Se vogliamo imitare ciò che Dio ha fatto incarnandosi, imitiamolo davvero fino in fondo. È vero che egli si è svuotato, è uscito da sé, dall’interiorità trinitaria, per venire nel mondo. Sappiamo però come ciò è avvenuto: “Ciò che era rimase, ciò che non era assunse”, dice un antico adagio a proposito dell’incarnazione. Senza abbandonare il seno del Padre, il Verbo venne in mezzo a noi. Anche noi andiamo pure verso il mondo, ma senza uscire mai del tutto da noi stessi. “L’uomo interiore – dice “L’IMITAZIONE DI CRISTO” – si raccoglie spontaneamente perché non si disperde mai del tutto nelle cose esterne. A lui non è di pregiudizio l’attività esterna e le occupazioni a suo tempo necessarie, ma sa adattarsi alle circostanze” (II, 1).

Ma cerchiamo anche di vedere come fare, concretamente, per ritrovare e conservare l’abitudine all’interiorità. Mosè era un uomo attivissimo. Ma si legge che si era fatta costruire una tenda portatile e a ogni tappa dell’esodo fissava la tenda fuori dell’accampamento e regolarmente entrava in essa per consultare il Signore. Lì, il Signore parlava con Mosè “faccia a faccia, come un uomo parla con un altro” (Es 33,11).

Questo non sempre si può fare. Non sempre ci si può ritirare in una cappella o in un luogo solitario per ritrovare il contatto con Dio. SAN FRANCESCO D’ASSISI suggerisce un altro accorgimento più a portata di mano. Mandando i suoi frati per le strade del mondo, diceva: Noi abbiamo un eremitaggio sempre con noi dovunque andiamo e ogni volta che lo vogliamo possiamo, come eremiti, rientrare in questo eremo. “Fratello corpo è l’eremo e l’anima l’eremita che vi abita dentro per pregare Dio e meditare” (Legenda Perugina, 80, Fonti Francescane, n. 1636).

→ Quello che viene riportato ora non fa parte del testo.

(** [scanstring] in strict mode, from just after the opening quote: the
    decoded string and the text after the closing quote.  [None] is
    [JSONDecodeError] (unterminated string, control character, bad escape). *)
Fixpoint scanstring (s : pystr) : option (pystr * pystr) :=
  match s with
  | [] => None
  | c :: r =>
      if c =? 34 then Some ([], r)
      else if c =? 92 then
        match r with
        | [] => None
        | e :: r1 =>
            if e =? 117 then
              match r1 with
              | h1 :: h2 :: h3 :: h4 :: r2 =>
                  match decode_uXXXX h1 h2 h3 h4 with
                  | None => None
                  | Some uni =>
                      if (55296 <=? uni) && (uni <=? 56319) then
                        match r2 with
                        | b :: u :: g1 :: g2 :: g3 :: g4 :: r3 =>
                            if (b =? 92) && (u =? 117) then
                              match decode_uXXXX g1 g2 g3 g4 with
                              | None => None
                              | Some uni2 =>
                                  if (56320 <=? uni2) && (uni2 <=? 57343) then
                                    cons_fst
                                      (65536 + ((uni - 55296) * 1024
                                                + (uni2 - 56320)))
                                      (scanstring r3)
                                  else cons_fst uni (scanstring r2)
                              end
                            else cons_fst uni (scanstring r2)
                        | b :: u :: _ =>
                            if (b =? 92) && (u =? 117) then None
                            else cons_fst uni (scanstring r2)
                        | _ => cons_fst uni (scanstring r2)
                        end
                      else cons_fst uni (scanstring r2)
                  end
              | _ => None
              end
            else
              match backslash e with
              | Some c' => cons_fst c' (scanstring r1)
              | None => None
              end
        end
      else if (0 <=? c) && (c <? 32) then None
      else cons_fst c (scanstring r)
  end.

Definition is_digit (c : Z) : bool := (48 <=? c) && (c <=? 57).

Fixpoint span_digits (s : pystr) : pystr * pystr :=
  match s with
  | c :: r =>
      if is_digit c then let (d, r') := span_digits r in (c :: d, r')
      else ([], s)
  | [] => ([], [])
  end.

(** [NUMBER_RE]: an optional minus sign, then [0] or a digit [1]..[9]
    followed by digits ([match_int]); an optional fraction, a dot and at
    least one digit ([match_frac]); an optional exponent, [e] or [E], an
    optional sign and at least one digit ([match_exp]). *)
Definition match_int (s : pystr) : option (pystr * pystr) :=
  match s with
  | c :: r =>
      if c =? 48 then Some ([48], r)
      else if is_digit c then let (d, r') := span_digits r in Some (c :: d, r')
      else None
  | [] => None
  end.

Definition match_frac (s : pystr) : pystr * pystr :=
  match s with
  | c :: r =>
      if c =? 46 then
        match span_digits r with
        | ([], _) => ([], s)
        | (d, r') => (46 :: d, r')
        end
      else ([], s)
  | [] => ([], s)
  end.

Definition match_exp (s : pystr) : pystr * pystr :=
  match s with
  | e :: r =>
      if (e =? 101) || (e =? 69) then
        let (sign, r1) :=
          match r with
          | c :: r' => if (c =? 45) || (c =? 43) then ([c], r') else ([], r)
          | [] => ([], r)
          end in
        match span_digits r1 with
        | ([], _) => ([], s)
        | (d, r2) => (e :: sign ++ d, r2)
        end
      else ([], s)
  | [] => ([], s)
  end.

Definition match_number (s : pystr) : option (pystr * pystr) :=
  let (sign, s1) :=
    match s with
    | c :: r => if c =? 45 then ([45], r) else ([], s)
    | [] => ([], s)
    end in
  match match_int s1 with
  | None => None
  | Some (i, s2) =>
      let (f, s3) := match_frac s2 in
      let (e, s4) := match_exp s3 in
      Some (sign ++ i ++ f ++ e, s4)
  end.

(** [string[idx:idx+len(p)] == p]: the text after the prefix [p]. *)
Fixpoint strip_prefix (p s : pystr) : option pystr :=
  match p, s with
  | [], _ => Some s
  | a :: p', b :: s' => if a =? b then strip_prefix p' s' else None
  | _ :: _, [] => None
  end.

(** The constants and numbers of [scan_once], tried in its order. *)
Definition scan_atom (s : pystr) : option (json * pystr) :=
  match strip_prefix (lit "null") s with
  | Some r => Some (JNull, r)
  | None =>
  match strip_prefix (lit "true") s with
  | Some r => Some (JBool true, r)
  | None =>
  match strip_prefix (lit "false") s with
  | Some r => Some (JBool false, r)
  | None =>
  match match_number s with
  | Some (x, r) => Some (JNumber x, r)
  | None =>
  match strip_prefix (lit "NaN") s with
  | Some r => Some (JNumber (lit "NaN"), r)
  | None =>
  match strip_prefix (lit "Infinity") s with
  | Some r => Some (JNumber (lit "Infinity"), r)
  | None =>
  match strip_prefix (lit "-Infinity") s with
  | Some r => Some (JNumber (lit "-Infinity"), r)
  | None => None
  end end end end end end end.
(** * WakeAssist: the alarm escalation state machine and its hardware layer

    A shallow embedding of [firmware/src/hardware.cpp] and
    [firmware/src/alarm_controller.cpp].  The two global objects [hardware]
    and [alarmController] become one explicit [World] that every member
    function takes and returns; [millis()] becomes the argument [now], a
    32-bit unsigned value, and every subtraction of two timestamps wraps
    around as [unsigned long] does on the ESP32. *)

From Stdlib Require Import ZArith List Bool String Lia.
Import ListNotations.
Local Open Scope Z_scope.

(** ** 32-bit clock arithmetic *)

Definition UINT32_MOD : Z := 4294967296.
Definition UINT32_MAX : Z := 4294967295.

(** [a - b] on [unsigned long]. *)
Definition sub32 (a b : Z) : Z := (a - b) mod UINT32_MOD.

(** A value [millis()] can return. *)
Definition is_millis (t : Z) : Prop := 0 <= t < UINT32_MOD.

(** ** config.h *)

Definition BUTTON_DEBOUNCE_MS : Z := 50.
Definition RESET_HOLD_TIME_MS : Z := 10000.
Definition LED_BLINK_SLOW : Z := 1000.
Definition LED_BLINK_MEDIUM : Z := 500.
Definition LED_BLINK_FAST : Z := 200.
Definition ALARM_WARNING_DURATION_MS : Z := 30000.
Definition ALARM_ALERT_DURATION_MS : Z := 30000.
Definition ALARM_SAFETY_TIMEOUT_MS : Z := 300000.
Definition ALARM_TRIGGERED_DELAY_MS : Z := 3000.
Definition BUZZER_OFF : Z := 0.
Definition BUZZER_ON : Z := 255.
Definition BUZZER_PULSE_ON_MS : Z := 500.
Definition BUZZER_PULSE_OFF_MS : Z := 500.
(** * stock_project: the real-time round-robin investment analysis

    A shallow embedding of [app_real_time_data.py]: the three data tools,
    the four assistant agents, the termination condition, the round-robin
    team and the polling loop, followed by the properties of the
    specification that are checked against them.

    Conventions.
    - A Python call that may raise returns a [PyResult]; a loop that may
      not finish within the turns it is given returns an [Outcome].
    - Remote services (the Azure AI Agents project, yfinance, the chat
      model) are not part of the repository.  Their replies are taken
      from an interface ([Class]) and their observable state is passed
      explicitly.
    - [print] calls inside the tools are not modelled; the output of the
      polling loop is. *)

From Stdlib Require Import ZArith Lia.
From stdpp Require Import base option list strings pretty gmap.

(** ** Python values, exceptions and results *)

Inductive Exception : Type :=
| IndexError
| KeyError
| TypeError
| HttpResponseError
| BackendUnavailable
| RunFailed.

Inductive PyResult (A : Type) : Type :=
| Return (a : A)
| Raise (e : Exception).
Arguments Return {A} a.
Arguments Raise {A} e.

(** The result of code that contains a loop: [Running] says that the
    loop has not left within the number of iterations it was given. *)
Inductive Outcome (A : Type) : Type :=
| Returned (a : A)
| Raised (e : Exception)
| Running.
Arguments Returned {A} a.
Arguments Raised {A} e.
Arguments Running {A}.

(** [needle in hay] on Python strings. *)
Fixpoint contains (needle hay : string) : bool :=
  String.prefix needle hay ||
  match hay with
  | EmptyString => false
  | String _ rest => contains needle rest
  end.

(** Values of the JSON-like objects the Azure SDK hands back. *)
#[local] Set Warnings "-register-all".
Inductive Json : Type :=
| JStr (s : string)
| JList (items : list Json)
| JDict (fields : list (string * Json)).

Fixpoint assoc (key : string) (fields : list (string * Json)) : option Json :=
  match fields with
  | [] => None
  | (k, v) :: rest => if String.eqb k key then Some v else assoc key rest
  end.

(** [obj[key]] with a string key. *)
Definition getitem (obj : Json) (key : string) : PyResult Json :=
  match obj with
  | JDict fields =>
      match assoc key fields with
      | Some v => Return v
      | None => Raise KeyError
      end
  | JList _ | JStr _ => Raise TypeError
  end.

(** [obj[i]] with a non-negative integer index. *)
Definition getindex (obj : Json) (i : nat) : PyResult Json :=
  match obj with
  | JList items =>
      match items !! i with
      | Some v => Return v
      | None => Raise IndexError
      end
  | JStr s =>
      match String.get i s with
      | Some c => Return (JStr (String c EmptyString))
      | None => Raise IndexError
      end
  | JDict _ => Raise KeyError
  end.

Definition and_then {A B} (r : PyResult A) (k : A -> PyResult B) : PyResult B :=
  match r with
  | Return a => k a
  | Raise e => Raise e
  end.

(** ** The Azure AI Agents project ([project_client.agents])

    The remote project holds the assistants and threads that exist at
    the service.  Only [delete_agent] removes anything; the SDK's thread
    deletion is never called by the program.

    Of the calls the tools make, the run is the one taken to be able to
    fail at the service; a failure of the service in creating, posting,
    listing or deleting is outside this model, and no property below
    speaks about such a path. *)

Record Project : Type := {
  agents : gmap nat string;        (* live assistants: id to instructions *)
  threads : gmap nat (list Json);  (* live threads: id to messages, newest first *)
  next_id : nat;
}.

Definition Remote (A : Type) : Type := Project -> PyResult A * Project.

Definition bind {A B} (m : Remote A) (k : A -> Remote B) : Remote B :=
  fun p =>
    match m p with
    | (Return a, p') => k a p'
    | (Raise e, p') => (Raise e, p')
    end.

Definition lift {A} (r : PyResult A) : Remote A := fun p => (r, p).

Notation "'let*' x ':=' m 'in' k" := (bind m (fun x => k))
  (at level 10, x name, m at level 100, k at level 200).
Notation "m '>>' k" := (bind m (fun _ => k))
  (at level 90, right associativity).

(** What the service does with a run is its own business: given the
    assistant's instructions and the thread's messages it either fails
    or leaves the thread with some list of messages. *)
Class AgentsService : Type := {
  process_run : string -> list Json -> PyResult (list Json);
}.

Definition text_message (role content : string) : Json :=
  JDict [("role", JStr role);
         ("content",
          JList [JDict [("type", JStr "text");
                        ("text", JDict [("value", JStr content)])]])].

(** [create_agent]; the Bing grounding tool definitions and the preview
    header it is also given configure the assistant at the service and
    are left out. *)
Definition create_agent (model name instructions : string) : Remote nat :=
  fun p =>
    (Return (next_id p),
     {| agents := <[next_id p := instructions]> (agents p);
        threads := threads p;
        next_id := S (next_id p) |}).

Definition create_thread : Remote nat :=
  fun p =>
    (Return (next_id p),
     {| agents := agents p;
        threads := <[next_id p := []]> (threads p);
        next_id := S (next_id p) |}).

Definition create_message (thread_id : nat) (role content : string) : Remote unit :=
  fun p =>
    match threads p !! thread_id with
    | Some msgs =>
        (Return tt,
         {| agents := agents p;
            threads := <[thread_id := text_message role content :: msgs]> (threads p);
            next_id := next_id p |})
    | None => (Raise HttpResponseError, p)
    end.

Definition create_and_process_run `{AgentsService}
    (thread_id assistant_id : nat) : Remote unit :=
  fun p =>
    match threads p !! thread_id, agents p !! assistant_id with
    | Some msgs, Some instructions =>
        match process_run instructions msgs with
        | Return msgs' =>
            (Return tt,
             {| agents := agents p;
                threads := <[thread_id := msgs']> (threads p);
                next_id := next_id p |})
        | Raise e => (Raise e, p)
        end
    | _, _ => (Raise HttpResponseError, p)
    end.

Definition list_messages (thread_id : nat) : Remote Json :=
  fun p =>
    match threads p !! thread_id with
    | Some msgs => (Return (JDict [("data", JList msgs)]), p)
    | None => (Raise HttpResponseError, p)
    end.

Definition delete_agent (agent_id : nat) : Remote unit :=
  fun p =>
    (Return tt,
     {| agents := delete agent_id (agents p);
        threads := threads p;
        next_id := next_id p |}).

(** [messages["data"][0]["content"][0]["text"]["value"]] *)
Definition first_text_value (messages : Json) : PyResult Json :=
  and_then (getitem messages "data") (fun data =>
  and_then (getindex data 0) (fun m =>
  and_then (getitem m "content") (fun content =>
  and_then (getindex content 0) (fun part =>
  and_then (getitem part "text") (fun text =>
  getitem text "value"))))).

(** ** Tool definitions *)

(** Bing-based stock trend summary. *)
Definition stock_price_trends_tool `{AgentsService} (stock_name : string) : Remote Json :=
  let* agent := create_agent "gpt-4o" "stock_trends_agent_tool"
      ("Summarize recent price movements and trends for " +:+ stock_name +:+ ".") in
  let* thread := create_thread in
  create_message thread "user"
      ("Get stock price trends for " +:+ stock_name +:+ ".") >>
  create_and_process_run thread agent >>
  let* messages := list_messages thread in
  delete_agent agent >>
  lift (first_text_value messages).

(** yfinance: the one-day history of a ticker, one row per bar, with the
    bar's timestamp (the frame's index) and its close.  Floats and their
    [.2f] rendering, timestamps and [strftime] belong to Python. *)
Class YFinance : Type := {
  Timestamp : Type;
  float : Type;
  history : string -> string -> string -> list (Timestamp * float);
  strftime : Timestamp -> string -> string;
  format_2f : float -> string;
}.

Definition empty {A} (data : list A) : bool :=
  match data with [] => true | _ :: _ => false end.

(** Fetch current stock price using yfinance (real-time). *)
Definition realtime_stock_price_tool `{YFinance} (stock_name : string) : PyResult string :=
  let data := history stock_name "1d" "1m" in
  if empty data then
    Return ("Could not fetch real-time price for " +:+ stock_name +:+ ".")
  else
    match last data with
    | Some (index, close) =>
        let current_price := close in
        let timestamp := strftime index "%Y-%m-%d %H:%M:%S" in
        Return ("As of " +:+ timestamp +:+ ", the real-time price of " +:+ stock_name
                +:+ " is ₹" +:+ format_2f current_price +:+ ".")
    | None => Raise IndexError
    end.

(** Bing-based news. *)
Definition news_analysis_tool `{AgentsService} (stock_name : string) : Remote Json :=
  let* agent := create_agent "gpt-4o" "news_analysis_tool_agent"
      ("Summarize the latest financial news for " +:+ stock_name +:+ ".") in
  let* thread := create_thread in
  create_message thread "user"
      ("Find the latest stock news about " +:+ stock_name +:+ ".") >>
  create_and_process_run thread agent >>
  let* messages := list_messages thread in
  delete_agent agent >>
  lift (first_text_value messages).

(** ** The agent-chat library ([autogen_agentchat])

    The library is imported, not part of the repository: its messages,
    agents, termination conditions and round-robin team are modelled
    here from the specification's description of them. *)

(** Modelled from the spec: the library's chat message, which is
    missing from the sources (section 3, Message: sender, content and
    turn index). *)
Record Message : Type := {
  sender : string;
  content : string;
  turn_index : nat;
}.
Lemma pop_back_int_repeated_witness :
  let a := int_StrictArray.mkStrictArray_int 2 3 [Some 7; Some 8; None] in
  let h : heap int_StrictArray.StrictArray_int :=
    mkHeap {[1%positive := a]} 72 0 [] in
  (blocks h !! 1%positive = Some a /\ int_StrictArray.wf a)
  /\ exists tr h',
       int_StrictArray.run h (Block 1%positive)
         (replicate 5 int_StrictArray.RemoveLast) = Done tr
       /\ last (h :: tr) = Some h'
       /\ deref h' (Block 1%positive)
          = Done (int_StrictArray.mkStrictArray_int 0 3 [Some 7; Some 8; None]).
Proof.
  intros a h.
  assert (Hl : blocks h !! 1%positive = Some a) by reflexivity.
  assert (Hwf : int_StrictArray.wf a).
  { unfold int_StrictArray.wf, int_StrictArray.sizeof_StrictArray_int. simpl.
    machine_lia. }
  split; [done|].
  exact (pop_back_int_repeated 5 h 1%positive a Hl Hwf).
Defined.
(** [aws_uri_init_from_builder_options] returns for all options, and holds
    a block of the allocator afterwards only when it returns success: with a
    query string and a list of parameters both given it raises
    [AWS_ERROR_INVALID_ARGUMENT] and touches nothing else; without memory
    it returns with [self_size] and [allocator] set and [AWS_ERROR_OOM]
    raised; and when the text it built does not parse, the block is
    released and the struct zeroed, with
    [AWS_ERROR_MALFORMED_INPUT_STRING] raised. *)
Theorem builder_never_leaks_its_buffer
    (alloc_ok : bool) (options : aws_uri_builder_options) (c : parse_ctx) :
  exists rc c',
    aws_uri_init_from_builder_options beyond alloc_ok options c = Some (rc, c') /\
    ((rc = AWS_OP_SUCCESS /\ state c' = FINISHED /\
      live_blocks c' = S (live_blocks c) /\
      capacity (uri_str (uri c')) = s_buffer_size options) \/
     (rc = AWS_OP_ERR /\ live_blocks c' = live_blocks c /\
      ((Options.query_string options <> [] /\ Options.query_params options <> None /\
        c' = uri_raise_error AWS_ERROR_INVALID_ARGUMENT c) \/
       (alloc_ok = false /\ raised c' = AWS_ERROR_OOM /\
        uri c' = mk_uri sizeof_aws_uri true zero_buf zero_cursor zero_cursor
                   zero_cursor 0 zero_cursor zero_cursor zero_cursor) \/
       (alloc_ok = true /\ state c' = ERROR /\ uri c' = zero_uri /\
        raised c' = AWS_ERROR_MALFORMED_INPUT_STRING)))).
Proof.
  rewrite builder_cases. rewrite nonzero_length.
  destruct (_ && _) eqn:Hcheck.
  { eexists _, _. split; [reflexivity|]. right.
    split; [reflexivity|]. split; [reflexivity|]. left.
    apply andb_true_iff in Hcheck. destruct Hcheck as [H1 H2].
    destruct (Options.query_string options); [discriminate|].
    destruct (Options.query_params options); [|discriminate].
    repeat split; discriminate. }
  destruct alloc_ok.
  2:{ eexists _, _. split; [reflexivity|]. right.
      split; [reflexivity|]. split; [reflexivity|]. right. left. auto. }
  set (c0 := built_ctx [] (s_buffer_size options) c).
  assert (Ho : owns_its_buffer c0) by (split; [reflexivity|discriminate]).
  destruct (s_fill_uri_str_keeps options c0 Ho) as (Hf & Lf & Cf).
  destruct (s_init_from_uri_str_gives_back _ Hf)
    as (rc & c' & Hrun & [(-> & Hst & Hl & Hu)|(-> & Hst & Hz & Hl & Hr)]);
    rewrite Hrun; eexists _, c'; (split; [reflexivity|]).
  - left. split; [reflexivity|]. split; [assumption|].
    split; [rewrite Hl, Lf; reflexivity|]. rewrite Hu, Cf. reflexivity.
  - right. split; [reflexivity|]. split; [rewrite Hl, Lf; reflexivity|].
    right. right. auto.
Qed.

End BuilderProofs.

(* ===================================================================== *)
(** * Part XXI: the builder, runs and witnesses                           *)
(* ===================================================================== *)

(** The options for [https://example.com:443/path?x=1]: 34 bytes are asked
    for, 32 are written, and the parse is that of the string. *)
Example builder_of_full_options :
  match aws_uri_init_from_builder_options (K := release_build) (E := sample_errors)
          zero true OptionSamples.full sample_ctx with
  | Some (rc, c) =>
      rc = AWS_OP_SUCCESS /\
      uri_str (uri c) = mk_buf 32 (Some UriSamples.full_uri) 34 true /\
      host_name (uri c) = mk_cursor 11 (Some (URI_STR, 8)) /\
      port (uri c) = 443 /\
      query_string (uri c) = mk_cursor 3 (Some (URI_STR, 29))
  | None => False
  end.
Proof. vm_compute. repeat split. Qed.

(** [example.com] with a list of no parameters: 11 bytes are asked for, the
    question mark does not fit, and the builder returns success with
    [AWS_ERROR_DEST_COPY_TOO_SMALL] as the last error. *)
Example builder_with_no_params :
  match aws_uri_init_from_builder_options (K := release_build) (E := sample_errors)
          zero true OptionSamples.host_with_no_params sample_ctx with
  | Some (rc, c) =>
      rc = AWS_OP_SUCCESS /\
      uri_str (uri c) = mk_buf 11 (Some UriParts.example_com) 11 true /\
      raised c = 15
  | None => False
  end.
Proof. vm_compute. repeat split. Qed.

(** Without memory for the buffer the builder returns [AWS_OP_ERR] with
    [AWS_ERROR_OOM] as the last error, no block held, and [self_size] and
    [allocator] set. *)
Example builder_without_memory :
  match aws_uri_init_from_builder_options (K := release_build) (E := sample_errors)
          zero false OptionSamples.full sample_ctx with
  | Some (rc, c) =>
      rc = AWS_OP_ERR /\ raised c = 1 /\ live_blocks c = live_blocks sample_ctx /\
      self_size (uri c) = 184 /\ allocator (uri c) = true
  | None => False
  end.
Proof. vm_compute. repeat split. Qed.

Lemma builder_parses_the_text_it_builds_witness :
  let options := OptionSamples.full in
  (Options.query_string options = [] \/ Options.query_params options = None) /\
  Options.query_params options <> Some [] /\
  0 <= Options.port options <= UINT16_MAX /\
  Z.of_nat (length (built_text options)) + 5 <= SIZE_MAX /\
  (Z.of_nat (length (built_text options)) <= s_buffer_size options
     <= Z.of_nat (length (built_text options)) + 5 /\
   aws_uri_init_from_builder_options (K := release_build) (E := sample_errors)
     zero true options sample_ctx =
   match aws_uri_init_parse (K := release_build) zero true (built_text options)
           sample_ctx with
   | Some (rc, c') =>
       Some (rc, if nonzero rc then c' else with_capacity (s_buffer_size options) c')
   | None => None
   end).
Proof.
  cbv zeta.
  split; [right; reflexivity|]. split; [discriminate|].
  split; [vm_compute; split; discriminate|]. split; [vm_compute; discriminate|].
  apply (@builder_parses_the_text_it_builds release_build sample_errors zero
           OptionSamples.full sample_ctx).
  - right; reflexivity.
  - discriminate.
  - vm_compute; split; discriminate.
  - vm_compute; discriminate.
Defined.

Lemma an_empty_parameter_list_witness :
  let options := OptionSamples.host_with_no_params in
  Options.query_params options = Some [] /\
  Options.query_string options = [] /\
  (Options.port options = 0 \/ 10000 <= Options.port options <= UINT16_MAX) /\
  Z.of_nat (length (built_text (without_params options))) + 5 <= SIZE_MAX /\
  aws_uri_init_from_builder_options (K := release_build) (E := sample_errors)
    zero true options sample_ctx =
  aws_uri_init_from_builder_options (K := release_build) (E := sample_errors)
    zero true (without_params options)
    (uri_raise_error (AWS_ERROR_DEST_COPY_TOO_SMALL (common_errors := sample_errors))
       sample_ctx).
Proof.
  cbv zeta.
  split; [reflexivity|]. split; [reflexivity|]. split; [left; reflexivity|].
  split; [vm_compute; discriminate|].
  apply (@an_empty_parameter_list_leaves_no_room_for_its_question_mark
           release_build sample_errors zero OptionSamples.host_with_no_params sample_ctx).
  - reflexivity.
  - reflexivity.
  - left; reflexivity.
  - vm_compute; discriminate.
Defined.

È la stessa raccomandazione che SANTA CATERINA DA SIENA esprimeva con l’immagine della “cella interiore” che ognuno porta con sé e in cui è sempre possibile ritirarsi con il pensiero, per riannodare un contatto vivo con la Verità che abita in noi. È a questa cella invisibile, non delimitata da pareti, scrive SANT’AMBROGIO, che Gesù ci invita con le parole: “Quando preghi entra nella tua camera e, chiusa la porta, prega il Padre tuo nel segreto” (Mt 6,6; Su Caino e Abele, I, 9, 38).

Un altro appello altrettanto accorato nella stessa direzione, quello che SANT’ANSELMO D’AOSTA rivolge al lettore all’inizio del suo Proslogion: “Orsù, omuncolo, abbandona per un momento le tue occupazioni, nasconditi un poco ai tuoi tumultuosi pensieri. Abbandona ora le pesanti preoccupazioni, rimanda i tuoi laboriosi impegni. Per un po’ dedicati a Dio e riposati in Lui. Entra nella camera del tuo spirito, escludi da essa tutto, all’infuori di Dio e di ciò che ti possa giovare a cercarlo, e, «chiusa la porta» (Mt 6, 6), cercalo. Di’ ora, o mio cuore, nella tua totalità, di’ ora a Dio: «Io cerco il tuo volto; il tuo volto, o Signore, io cerco» (Sal 27,8)”. 

Con questi desideri e propositi continuiamo il nostro lavoro, a servizio della Chiesa.